Stored data entries:
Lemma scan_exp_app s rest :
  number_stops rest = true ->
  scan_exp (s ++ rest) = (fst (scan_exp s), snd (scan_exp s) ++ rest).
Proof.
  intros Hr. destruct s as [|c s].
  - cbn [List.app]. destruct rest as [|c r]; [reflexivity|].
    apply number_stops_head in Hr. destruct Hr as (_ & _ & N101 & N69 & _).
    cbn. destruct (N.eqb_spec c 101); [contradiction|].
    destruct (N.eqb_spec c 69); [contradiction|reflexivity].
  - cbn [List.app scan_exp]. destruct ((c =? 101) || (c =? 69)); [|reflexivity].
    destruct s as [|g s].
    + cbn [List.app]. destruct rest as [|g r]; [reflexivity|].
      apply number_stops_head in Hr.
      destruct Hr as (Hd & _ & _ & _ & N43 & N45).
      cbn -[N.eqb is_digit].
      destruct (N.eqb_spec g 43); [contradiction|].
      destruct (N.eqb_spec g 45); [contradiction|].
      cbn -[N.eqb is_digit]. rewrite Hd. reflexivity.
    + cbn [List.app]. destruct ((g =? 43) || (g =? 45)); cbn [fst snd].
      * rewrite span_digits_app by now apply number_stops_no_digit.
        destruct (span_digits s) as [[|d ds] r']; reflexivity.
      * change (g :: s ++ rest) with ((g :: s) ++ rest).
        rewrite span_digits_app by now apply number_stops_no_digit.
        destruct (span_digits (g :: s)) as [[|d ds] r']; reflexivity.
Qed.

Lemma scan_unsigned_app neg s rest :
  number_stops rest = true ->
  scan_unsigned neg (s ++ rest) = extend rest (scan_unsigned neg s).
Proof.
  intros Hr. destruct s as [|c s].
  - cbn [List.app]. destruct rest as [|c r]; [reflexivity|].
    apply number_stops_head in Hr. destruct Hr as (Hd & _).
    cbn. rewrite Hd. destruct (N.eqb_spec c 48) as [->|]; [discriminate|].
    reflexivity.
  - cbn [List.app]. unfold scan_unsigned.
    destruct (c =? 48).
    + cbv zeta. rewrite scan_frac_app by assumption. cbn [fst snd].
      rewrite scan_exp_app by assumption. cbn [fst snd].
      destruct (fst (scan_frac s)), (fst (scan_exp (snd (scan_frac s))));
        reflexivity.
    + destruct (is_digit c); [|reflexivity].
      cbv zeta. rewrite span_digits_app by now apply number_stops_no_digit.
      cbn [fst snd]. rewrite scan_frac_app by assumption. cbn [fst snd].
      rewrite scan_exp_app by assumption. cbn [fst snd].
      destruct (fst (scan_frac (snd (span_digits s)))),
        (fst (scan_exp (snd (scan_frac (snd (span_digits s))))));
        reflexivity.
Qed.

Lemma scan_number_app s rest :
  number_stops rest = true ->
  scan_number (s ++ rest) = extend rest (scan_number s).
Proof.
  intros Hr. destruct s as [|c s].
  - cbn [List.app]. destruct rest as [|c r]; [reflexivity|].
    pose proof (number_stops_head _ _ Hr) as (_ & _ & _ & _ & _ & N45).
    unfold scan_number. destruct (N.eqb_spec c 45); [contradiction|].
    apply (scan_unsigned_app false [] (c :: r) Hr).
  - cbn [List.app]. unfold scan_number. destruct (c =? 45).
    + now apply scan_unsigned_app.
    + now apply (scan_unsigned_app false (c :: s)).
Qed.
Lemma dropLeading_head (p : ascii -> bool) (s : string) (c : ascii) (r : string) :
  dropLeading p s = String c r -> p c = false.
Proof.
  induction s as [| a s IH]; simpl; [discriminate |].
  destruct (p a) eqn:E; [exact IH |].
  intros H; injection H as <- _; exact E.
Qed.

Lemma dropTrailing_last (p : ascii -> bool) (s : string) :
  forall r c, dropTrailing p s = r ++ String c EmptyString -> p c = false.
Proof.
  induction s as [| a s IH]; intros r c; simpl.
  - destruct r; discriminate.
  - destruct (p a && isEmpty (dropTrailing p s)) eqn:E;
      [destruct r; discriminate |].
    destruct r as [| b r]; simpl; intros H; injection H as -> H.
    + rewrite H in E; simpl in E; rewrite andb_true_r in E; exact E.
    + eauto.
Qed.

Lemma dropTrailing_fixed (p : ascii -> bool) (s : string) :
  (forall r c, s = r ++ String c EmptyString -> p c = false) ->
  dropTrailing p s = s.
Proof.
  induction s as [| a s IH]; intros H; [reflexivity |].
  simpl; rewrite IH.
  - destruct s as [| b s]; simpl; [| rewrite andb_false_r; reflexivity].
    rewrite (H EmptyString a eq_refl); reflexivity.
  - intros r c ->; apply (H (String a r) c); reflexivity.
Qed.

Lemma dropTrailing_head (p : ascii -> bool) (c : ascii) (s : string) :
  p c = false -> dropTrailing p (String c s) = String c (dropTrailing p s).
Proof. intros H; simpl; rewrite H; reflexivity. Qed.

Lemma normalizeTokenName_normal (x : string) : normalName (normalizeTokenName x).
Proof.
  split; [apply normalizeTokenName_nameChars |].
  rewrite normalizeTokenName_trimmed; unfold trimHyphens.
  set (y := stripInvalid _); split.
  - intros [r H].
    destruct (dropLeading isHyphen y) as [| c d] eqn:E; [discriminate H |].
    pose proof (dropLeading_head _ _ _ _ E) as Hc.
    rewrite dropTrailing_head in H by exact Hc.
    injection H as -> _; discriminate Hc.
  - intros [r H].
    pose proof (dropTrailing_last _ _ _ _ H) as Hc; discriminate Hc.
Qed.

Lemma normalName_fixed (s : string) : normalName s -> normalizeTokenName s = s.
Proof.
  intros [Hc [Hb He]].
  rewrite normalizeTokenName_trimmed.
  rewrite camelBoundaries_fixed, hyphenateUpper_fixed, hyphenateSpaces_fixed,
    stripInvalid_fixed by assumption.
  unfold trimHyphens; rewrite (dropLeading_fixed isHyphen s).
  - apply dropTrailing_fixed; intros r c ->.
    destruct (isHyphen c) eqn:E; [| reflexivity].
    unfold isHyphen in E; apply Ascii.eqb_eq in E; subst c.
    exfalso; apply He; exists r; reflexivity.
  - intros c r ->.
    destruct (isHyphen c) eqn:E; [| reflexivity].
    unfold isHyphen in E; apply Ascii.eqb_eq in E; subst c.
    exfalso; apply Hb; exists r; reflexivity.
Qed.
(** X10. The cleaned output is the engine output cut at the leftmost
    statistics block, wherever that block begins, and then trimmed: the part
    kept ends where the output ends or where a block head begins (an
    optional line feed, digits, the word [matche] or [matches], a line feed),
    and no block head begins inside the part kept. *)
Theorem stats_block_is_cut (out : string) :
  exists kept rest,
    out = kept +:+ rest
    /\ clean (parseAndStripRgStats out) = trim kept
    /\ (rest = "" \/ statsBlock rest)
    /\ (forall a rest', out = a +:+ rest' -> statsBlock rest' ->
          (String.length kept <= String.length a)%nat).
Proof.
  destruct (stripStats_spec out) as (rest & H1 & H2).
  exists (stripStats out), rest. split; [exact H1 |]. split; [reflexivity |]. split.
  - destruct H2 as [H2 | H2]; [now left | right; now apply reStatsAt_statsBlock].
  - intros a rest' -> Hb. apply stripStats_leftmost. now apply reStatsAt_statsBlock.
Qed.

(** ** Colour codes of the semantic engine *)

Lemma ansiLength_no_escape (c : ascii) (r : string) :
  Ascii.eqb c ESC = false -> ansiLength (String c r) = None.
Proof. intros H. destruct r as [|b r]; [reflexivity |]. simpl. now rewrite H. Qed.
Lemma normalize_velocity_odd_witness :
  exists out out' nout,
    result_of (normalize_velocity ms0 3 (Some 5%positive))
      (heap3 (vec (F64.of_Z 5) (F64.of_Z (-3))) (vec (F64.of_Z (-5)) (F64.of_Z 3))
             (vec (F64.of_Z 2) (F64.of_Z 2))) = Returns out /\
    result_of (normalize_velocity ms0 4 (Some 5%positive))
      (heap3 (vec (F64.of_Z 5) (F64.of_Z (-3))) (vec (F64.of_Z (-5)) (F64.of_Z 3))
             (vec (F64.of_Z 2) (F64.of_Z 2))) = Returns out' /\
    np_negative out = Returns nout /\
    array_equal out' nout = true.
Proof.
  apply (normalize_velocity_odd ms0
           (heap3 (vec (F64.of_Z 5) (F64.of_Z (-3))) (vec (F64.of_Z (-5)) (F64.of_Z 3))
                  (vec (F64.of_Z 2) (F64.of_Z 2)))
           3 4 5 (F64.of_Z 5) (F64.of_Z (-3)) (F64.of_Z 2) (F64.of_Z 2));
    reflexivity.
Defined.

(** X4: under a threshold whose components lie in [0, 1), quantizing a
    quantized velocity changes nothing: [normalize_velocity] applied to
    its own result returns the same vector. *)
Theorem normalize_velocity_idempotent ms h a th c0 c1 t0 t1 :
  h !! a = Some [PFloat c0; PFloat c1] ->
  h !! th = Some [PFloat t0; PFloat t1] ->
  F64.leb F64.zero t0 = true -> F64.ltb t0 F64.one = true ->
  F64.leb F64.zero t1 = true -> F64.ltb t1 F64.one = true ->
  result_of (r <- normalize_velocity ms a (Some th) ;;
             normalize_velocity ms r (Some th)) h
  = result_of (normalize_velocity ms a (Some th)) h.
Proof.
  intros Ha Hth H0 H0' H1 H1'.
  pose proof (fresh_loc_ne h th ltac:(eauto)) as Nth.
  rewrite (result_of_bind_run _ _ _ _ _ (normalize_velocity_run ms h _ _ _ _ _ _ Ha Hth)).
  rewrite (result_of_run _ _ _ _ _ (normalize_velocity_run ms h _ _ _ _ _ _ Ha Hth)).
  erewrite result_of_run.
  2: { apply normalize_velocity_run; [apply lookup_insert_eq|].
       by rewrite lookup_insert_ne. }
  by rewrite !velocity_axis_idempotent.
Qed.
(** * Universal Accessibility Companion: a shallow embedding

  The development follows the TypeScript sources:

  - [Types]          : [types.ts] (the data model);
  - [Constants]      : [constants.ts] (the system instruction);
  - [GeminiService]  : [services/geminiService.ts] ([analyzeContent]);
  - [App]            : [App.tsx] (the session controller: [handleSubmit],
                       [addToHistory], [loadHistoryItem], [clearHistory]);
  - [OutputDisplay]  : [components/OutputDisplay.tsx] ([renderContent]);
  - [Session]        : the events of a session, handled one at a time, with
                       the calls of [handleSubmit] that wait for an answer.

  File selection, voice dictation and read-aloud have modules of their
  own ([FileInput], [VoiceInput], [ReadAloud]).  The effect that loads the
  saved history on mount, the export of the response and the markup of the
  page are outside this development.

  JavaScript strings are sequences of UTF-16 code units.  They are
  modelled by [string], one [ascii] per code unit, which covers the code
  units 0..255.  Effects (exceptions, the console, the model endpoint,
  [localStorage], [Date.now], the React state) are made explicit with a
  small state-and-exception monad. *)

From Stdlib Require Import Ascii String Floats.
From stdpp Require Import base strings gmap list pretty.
...
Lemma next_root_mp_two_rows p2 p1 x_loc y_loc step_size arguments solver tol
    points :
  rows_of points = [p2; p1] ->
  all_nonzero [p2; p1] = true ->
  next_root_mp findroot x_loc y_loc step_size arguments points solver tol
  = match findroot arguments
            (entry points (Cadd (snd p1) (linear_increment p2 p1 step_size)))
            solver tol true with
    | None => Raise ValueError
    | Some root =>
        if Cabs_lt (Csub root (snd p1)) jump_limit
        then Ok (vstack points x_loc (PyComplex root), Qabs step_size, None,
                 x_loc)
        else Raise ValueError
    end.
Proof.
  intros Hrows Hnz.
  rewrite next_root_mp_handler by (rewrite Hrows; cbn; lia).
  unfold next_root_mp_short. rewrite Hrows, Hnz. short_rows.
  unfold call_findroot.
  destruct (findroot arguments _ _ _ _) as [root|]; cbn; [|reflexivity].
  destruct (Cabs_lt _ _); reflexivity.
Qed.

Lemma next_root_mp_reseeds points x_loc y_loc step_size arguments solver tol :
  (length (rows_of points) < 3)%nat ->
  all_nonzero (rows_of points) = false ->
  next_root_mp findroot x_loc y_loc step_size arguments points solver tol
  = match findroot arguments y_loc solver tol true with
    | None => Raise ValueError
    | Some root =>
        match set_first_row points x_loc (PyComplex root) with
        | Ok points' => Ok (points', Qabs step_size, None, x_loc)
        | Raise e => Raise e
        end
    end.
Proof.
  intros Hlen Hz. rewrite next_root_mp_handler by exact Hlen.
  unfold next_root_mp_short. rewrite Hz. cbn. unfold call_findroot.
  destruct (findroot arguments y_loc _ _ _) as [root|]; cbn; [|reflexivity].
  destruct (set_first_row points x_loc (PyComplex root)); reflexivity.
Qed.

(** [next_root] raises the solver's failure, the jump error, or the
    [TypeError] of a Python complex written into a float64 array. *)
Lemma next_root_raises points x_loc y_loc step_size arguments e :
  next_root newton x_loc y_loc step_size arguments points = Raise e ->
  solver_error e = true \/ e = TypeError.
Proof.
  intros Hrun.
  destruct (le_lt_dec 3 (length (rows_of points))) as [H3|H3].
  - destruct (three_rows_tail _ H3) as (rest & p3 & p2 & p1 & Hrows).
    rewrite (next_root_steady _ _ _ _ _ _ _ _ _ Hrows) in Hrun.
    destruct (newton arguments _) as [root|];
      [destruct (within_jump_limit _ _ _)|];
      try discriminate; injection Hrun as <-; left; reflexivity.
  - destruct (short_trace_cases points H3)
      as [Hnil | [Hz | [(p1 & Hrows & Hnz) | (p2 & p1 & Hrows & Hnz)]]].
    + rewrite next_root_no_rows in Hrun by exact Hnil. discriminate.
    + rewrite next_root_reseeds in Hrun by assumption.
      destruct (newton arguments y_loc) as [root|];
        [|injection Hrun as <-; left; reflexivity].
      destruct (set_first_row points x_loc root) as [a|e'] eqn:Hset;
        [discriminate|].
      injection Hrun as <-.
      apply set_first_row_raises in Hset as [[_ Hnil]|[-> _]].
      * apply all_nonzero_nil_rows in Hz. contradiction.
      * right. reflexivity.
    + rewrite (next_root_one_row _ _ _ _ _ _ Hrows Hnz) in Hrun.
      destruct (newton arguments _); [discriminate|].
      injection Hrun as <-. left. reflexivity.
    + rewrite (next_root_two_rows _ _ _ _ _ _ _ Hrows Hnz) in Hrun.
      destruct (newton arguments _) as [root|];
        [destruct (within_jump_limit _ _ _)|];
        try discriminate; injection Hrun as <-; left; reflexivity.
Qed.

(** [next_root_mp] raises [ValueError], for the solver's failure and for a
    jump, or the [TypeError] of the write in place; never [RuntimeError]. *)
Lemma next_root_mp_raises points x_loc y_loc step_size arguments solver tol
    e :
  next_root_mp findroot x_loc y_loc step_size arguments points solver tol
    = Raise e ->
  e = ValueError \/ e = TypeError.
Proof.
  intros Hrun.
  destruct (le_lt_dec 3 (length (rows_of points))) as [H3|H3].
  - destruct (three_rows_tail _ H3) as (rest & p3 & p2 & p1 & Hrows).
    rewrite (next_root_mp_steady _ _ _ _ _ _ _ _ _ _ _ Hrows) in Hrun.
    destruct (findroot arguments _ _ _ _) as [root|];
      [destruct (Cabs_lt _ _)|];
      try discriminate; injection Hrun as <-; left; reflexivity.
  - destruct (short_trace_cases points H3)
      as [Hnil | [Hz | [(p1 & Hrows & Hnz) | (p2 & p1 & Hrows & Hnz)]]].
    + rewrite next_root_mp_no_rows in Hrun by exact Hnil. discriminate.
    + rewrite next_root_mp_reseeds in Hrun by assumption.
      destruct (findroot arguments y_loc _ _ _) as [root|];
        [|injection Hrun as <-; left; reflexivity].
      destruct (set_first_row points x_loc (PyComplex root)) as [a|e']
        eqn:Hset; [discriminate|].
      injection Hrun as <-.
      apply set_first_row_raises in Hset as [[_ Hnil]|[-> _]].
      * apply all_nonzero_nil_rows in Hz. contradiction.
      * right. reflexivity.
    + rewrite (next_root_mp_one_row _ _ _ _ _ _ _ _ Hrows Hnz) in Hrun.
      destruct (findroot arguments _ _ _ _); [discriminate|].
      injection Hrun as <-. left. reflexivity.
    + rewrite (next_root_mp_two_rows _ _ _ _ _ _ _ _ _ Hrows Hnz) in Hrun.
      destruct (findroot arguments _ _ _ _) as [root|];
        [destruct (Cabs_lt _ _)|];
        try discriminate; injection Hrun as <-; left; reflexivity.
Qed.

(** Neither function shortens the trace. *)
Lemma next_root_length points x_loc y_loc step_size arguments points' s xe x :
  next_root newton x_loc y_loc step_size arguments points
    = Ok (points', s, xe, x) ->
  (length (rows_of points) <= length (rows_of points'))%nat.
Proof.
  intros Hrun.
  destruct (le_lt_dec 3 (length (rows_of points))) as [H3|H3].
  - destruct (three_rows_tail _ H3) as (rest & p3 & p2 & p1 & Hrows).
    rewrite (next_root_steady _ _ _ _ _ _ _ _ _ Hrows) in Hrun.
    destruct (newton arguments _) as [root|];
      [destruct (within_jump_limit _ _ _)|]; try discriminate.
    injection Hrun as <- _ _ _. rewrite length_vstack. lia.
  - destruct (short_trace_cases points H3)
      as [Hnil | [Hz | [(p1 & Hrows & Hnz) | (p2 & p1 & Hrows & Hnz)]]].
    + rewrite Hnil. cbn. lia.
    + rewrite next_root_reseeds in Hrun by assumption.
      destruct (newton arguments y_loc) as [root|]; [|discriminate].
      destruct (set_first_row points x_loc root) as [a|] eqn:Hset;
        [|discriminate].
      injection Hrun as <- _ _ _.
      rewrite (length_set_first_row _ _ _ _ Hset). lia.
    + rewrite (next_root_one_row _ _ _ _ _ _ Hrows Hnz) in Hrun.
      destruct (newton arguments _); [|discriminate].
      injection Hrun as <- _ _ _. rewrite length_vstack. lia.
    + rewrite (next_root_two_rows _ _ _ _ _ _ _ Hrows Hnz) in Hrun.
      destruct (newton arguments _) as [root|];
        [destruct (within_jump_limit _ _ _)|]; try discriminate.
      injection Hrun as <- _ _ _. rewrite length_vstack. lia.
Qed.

### TASK REQUIREMENTS
Return exactly, and only, the lines above starting at the line that contains "Lemma scan_exp_app s" and ending at the line that contains "destruct (N.eqb_spec g 43);".

### RESULT OF THIS EXERCISE
Lemma scan_exp_app s rest :
  number_stops rest = true ->
  scan_exp (s ++ rest) = (fst (scan_exp s), snd (scan_exp s) ++ rest).
Proof.
  intros Hr. destruct s as [|c s].
  - cbn [List.app]. destruct rest as [|c r]; [reflexivity|].
    apply number_stops_head in Hr. destruct Hr as (_ & _ & N101 & N69 & _).
    cbn. destruct (N.eqb_spec c 101); [contradiction|].
    destruct (N.eqb_spec c 69); [contradiction|reflexivity].
  - cbn [List.app scan_exp]. destruct ((c =? 101) || (c =? 69)); [|reflexivity].
    destruct s as [|g s].
    + cbn [List.app]. destruct rest as [|g r]; [reflexivity|].
      apply number_stops_head in Hr.
      destruct Hr as (Hd & _ & _ & _ & N43 & N45).
      cbn -[N.eqb is_digit].
      destruct (N.eqb_spec g 43); [contradiction|].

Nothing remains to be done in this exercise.